Diese Sünden dürfen nicht mit den sieben Hauptsünden verwechselt werden.

Der heute gültige Katechismus der Katholischen Kirche (1992) nennt keine Einzelsünden, sondern formuliert allgemein:

„Wer sich absichtlich weigert, durch Reue das Erbarmen Gottes anzunehmen, weist die Vergebung seiner Sünden und das vom Heiligen Geist angebotene Heil zurück. Eine solche Verhärtung kann zur Unbußfertigkeit bis zum Tod und zum ewigen Verderben führen.“

Nr. 1864[1]

Protestantisches Verständnis

Gegen die altkirchliche Interpretation der „vermessenen Heilsgewissheit“ als Sünde gegen den Geist hat die reformatorische Erlösungslehre allein den Glauben (sola fide) als Voraussetzung für das Heil ins Feld geführt. Protestantische Ausleger betonen daher die Macht der alles vergebenden Gnade, wie sie auch Jesus im Zusammenhang der Lästerung gegen den Heiligen Geist zum Ausdruck bringt (Mk 3,28 ). Die Vergebung setzt jedoch voraus, dass sie seitens der Menschen gesucht oder zumindest nicht bewusst verworfen wird. „Gnade, die uns angeworfen wird, wie der Putz an die Wand, wäre keine Gnade“ (Pohl).[2]

In diesem Sinne lästert den Heiligen Geist nur, wer das offensichtliche Wirken Gottes dem Teufel zuschreibt.
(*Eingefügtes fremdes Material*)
Lemma glass_ml ds p : all_true is_digit ds -> search GLASS_REGEX p (ds ++ lit "ml") = None.
Proof. apply (needs_none (one_of "gG")); vm_compute; reflexivity. Qed.

Lemma cup_ml ds p : all_true is_digit ds -> search CUP_REGEX p (ds ++ lit "ml") = None.
Proof. apply (needs_none (one_of "cC")); vm_compute; reflexivity. Qed.

Lemma liter_ml x xs p :
  all_true is_digit (x :: xs) -> search LITER_REGEX p ((x :: xs) ++ lit "ml") = None.
Proof.
  intros Hd. unfold LITER_REGEX. cbn [seqs].
  apply led_none; try assumption.
  - apply reads_run_decimal. split; [reflexivity | discriminate].
  - vm_compute. reflexivity.
  - intros d cs Hdd. digit_split Hdd; vm_compute; reflexivity.
  - intros d Hdd. digit_split Hdd; vm_compute; reflexivity.
Qed.

(** The deterministic stage on a number of millilitres. *)
Lemma regex_ml_checked x xs prefs :
  all_true is_digit (x :: xs) ->
  parseWaterInputRegex ((x :: xs) ++ lit "ml") prefs =
  if (0 <? number_of (x :: xs)) && (number_of (x :: xs) <=? 10000)
  then logged_now (number_of (x :: xs)) else ret no_result.
Proof.
  intros Hd. unfold parseWaterInputRegex.
  rewrite toLowerCase_digits by exact Hd.
  change (toLowerCase (lit "ml")) with (lit "ml").
  unfold guarded at 1. destruct (ml_hit x xs Hd) as [y [-> Gy]].
  unfold parseInt_group. rewrite Gy, parseInt_number by exact Hd. cbn [positive_upto].
  destruct (double_range (number_of (x :: xs)) 10000 ltac:(lia)) as [-> Hex].
  destruct ((0 <? number_of (x :: xs)) && (number_of (x :: xs) <=? 10000)) eqn:E.
  - rewrite Hex; [reflexivity |].
    apply andb_true_iff in E. destruct E as [E1 E2].
    apply Z.ltb_lt in E1. apply Z.leb_le in E2. lia.
  - unfold guarded, test, exec.
    rewrite liter_ml, half_ml, quarter_ml, numeric_ml, single_ml, glass_ml, cup_ml
      by exact Hd.
    reflexivity.
Qed.

(** The bottle patterns on three texts, whatever the bottle size. *)
Lemma regex_a_bottle prefs :
  parseWaterInputRegex (lit "a bottle") prefs = logged_now (bottle_size_ml prefs).
Proof.
  unfold parseWaterInputRegex.
  change (toLowerCase (lit "a bottle")) with (lit "a bottle").
  replace (guarded ML_REGEX (lit "a bottle") _) with (@None Z) by (vm_compute; reflexivity).
  replace (guarded LITER_REGEX (lit "a bottle") _) with (@None Z) by (vm_compute; reflexivity).
  replace (exec HALF_BOTTLE_REGEX (lit "a bottle")) with (@None rmatch) by (vm_compute; reflexivity).
  replace (exec QUARTER_BOTTLE_REGEX (lit "a bottle")) with (@None rmatch) by (vm_compute; reflexivity).
  replace (guarded NUMERIC_BOTTLE_REGEX (lit "a bottle") _) with (@None Z) by (vm_compute; reflexivity).
  replace (test SINGLE_BOTTLE_REGEX (lit "a bottle")) with true by (vm_compute; reflexivity).
  reflexivity.
Qed.

Lemma regex_quarter_bottle prefs :
  parseWaterInputRegex (lit "quarter bottle") prefs
  = logged_now (round_quarter (bottle_size_ml prefs)).
Proof.
  unfold parseWaterInputRegex.
  change (toLowerCase (lit "quarter bottle")) with (lit "quarter bottle").
  replace (guarded ML_REGEX (lit "quarter bottle") _) with (@None Z) by (vm_compute; reflexivity).
  replace (guarded LITER_REGEX (lit "quarter bottle") _) with (@None Z) by (vm_compute; reflexivity).
  replace (exec HALF_BOTTLE_REGEX (lit "quarter bottle")) with (@None rmatch) by (vm_compute; reflexivity).
  destruct (exec QUARTER_BOTTLE_REGEX (lit "quarter bottle")) eqn:E; [reflexivity |].
  vm_compute in E. discriminate.
Qed.
(** * videin: timeline indexing and sampling planner

    A shallow embedding of the planning core of [videin.py]:
    [build_timeline_index], [create_intervals], [map_videos_to_intervals],
    [find_file_at_timeline_position] and [create_sampling_plan].

    Modelling conventions.
    - Python [float] seconds are rationals ([Q]); arithmetic is exact, so
      rounding of IEEE doubles is outside the model.
    - Python [int] is [Z]; [int(x)] on a float truncates toward zero.
    - A [datetime] (second precision, totally ordered) is its ordinal in [Z].
    - [VideoFile] objects are mutable and held by reference: a [store] maps
      references to the current field values, and lists hold references.
    - [random.uniform] reads the next draw of [random.random()] from a
      stream; the position in the stream is threaded through the planner.
    - [print] appends a line to an output log. *)

From Stdlib Require Import String.
From Stdlib Require Import List ZArith QArith Qround Lqa Lia Bool.
From Stdlib Require Import Sorted Permutation.
Import ListNotations.
Open Scope Q_scope.

(** ** Data model *)

Definition ref := nat.

Record VideoFile : Type := mkVideoFile {
  path : string;
  filename : string;
  file_timestamp : Z;
  duration : Q;
  timeline_start : Q;
  timeline_end : Q
}.

Record Interval : Type := mkInterval {
  interval_id : Z;
  start_time : Q;
  end_time : Q;
  video_files : list ref
}.

(** [interval_id], [timeline_start] and [duration] of the source class carry
    the prefix [sample_] here: field names are global. *)
Record Sample : Type := mkSample {
  sample_interval_id : Z;
  sample_timeline_start : Q;
  source_file : ref;
  file_offset : Q;
  sample_duration : Q
}.

(** The object store: every reference denotes a [VideoFile]. *)
Definition store := ref -> VideoFile.

Definition store_set (h : store) (r : ref) (v : VideoFile) : store :=
  fun r' => if Nat.eqb r' r then v else h r'.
Es geht nicht um Glaubenszweifel oder Murren gegen einen abwesenden oder angeblich ungerechten Gott.[3]

In der protestantischen Diskussion ist der Begriff insbesondere im Zusammenhang mit dem Abfall von der evangelischen Lehre in Zusammenhang gebracht worden, etwa in der Interpretation des Schicksals des italienischen Renegaten Francesco Spiera.

Der reformierte Schweizer Theologe Karl Barth schrieb angesichts der Judenverfolgung durch die Nationalsozialisten im Dezember 1938: „Antisemitismus ist Sünde gegen den Heiligen Geist.“[4]

Literatur

Quellentexte
Lexika
Forschungsliteratur
  • David Flusser: Die Sünde gegen den heiligen Geist. In: Ernst Ludwig Ehrlich (Hrsg.): „Wie gut sind deine Zelte, Jaakow…“. Festschrift zum 60. Geburtstag von Reinhold Mayer. Bleicher Verlag, Gerlingen 1986, S. 139–144.
  • Thomas Gerhard Ring: Augustins Deutung der „Sünde wider den Hl. Geist“ in Mt 12,31f . In: Augustiniana 50 (2000), S. 65–84.
  • Amy M. Donaldson: Blasphemy against the Spirit and the Historical Jesus. In: Society of Biblical Literature: Seminar papers 139 (2003), S. 157–171.

Anmerkungen

  1. Katechismus der Katholischen Kirche 1997 (aufgerufen am 1. März 2018)
  2. Adolf Pohl: Das Evangelium nach Markus, Wuppertal 1986, S. 174.
  3. So auch Adolf Schlatter: Der Evangelist Matthäus. Stuttgart 7. Aufl. 1982, S. 408.
  4. Karl Barth: Die Kirche und die politische Frage von heute. In: ders., Eine Schweizer Stimme. Zürich 1945, S. 90.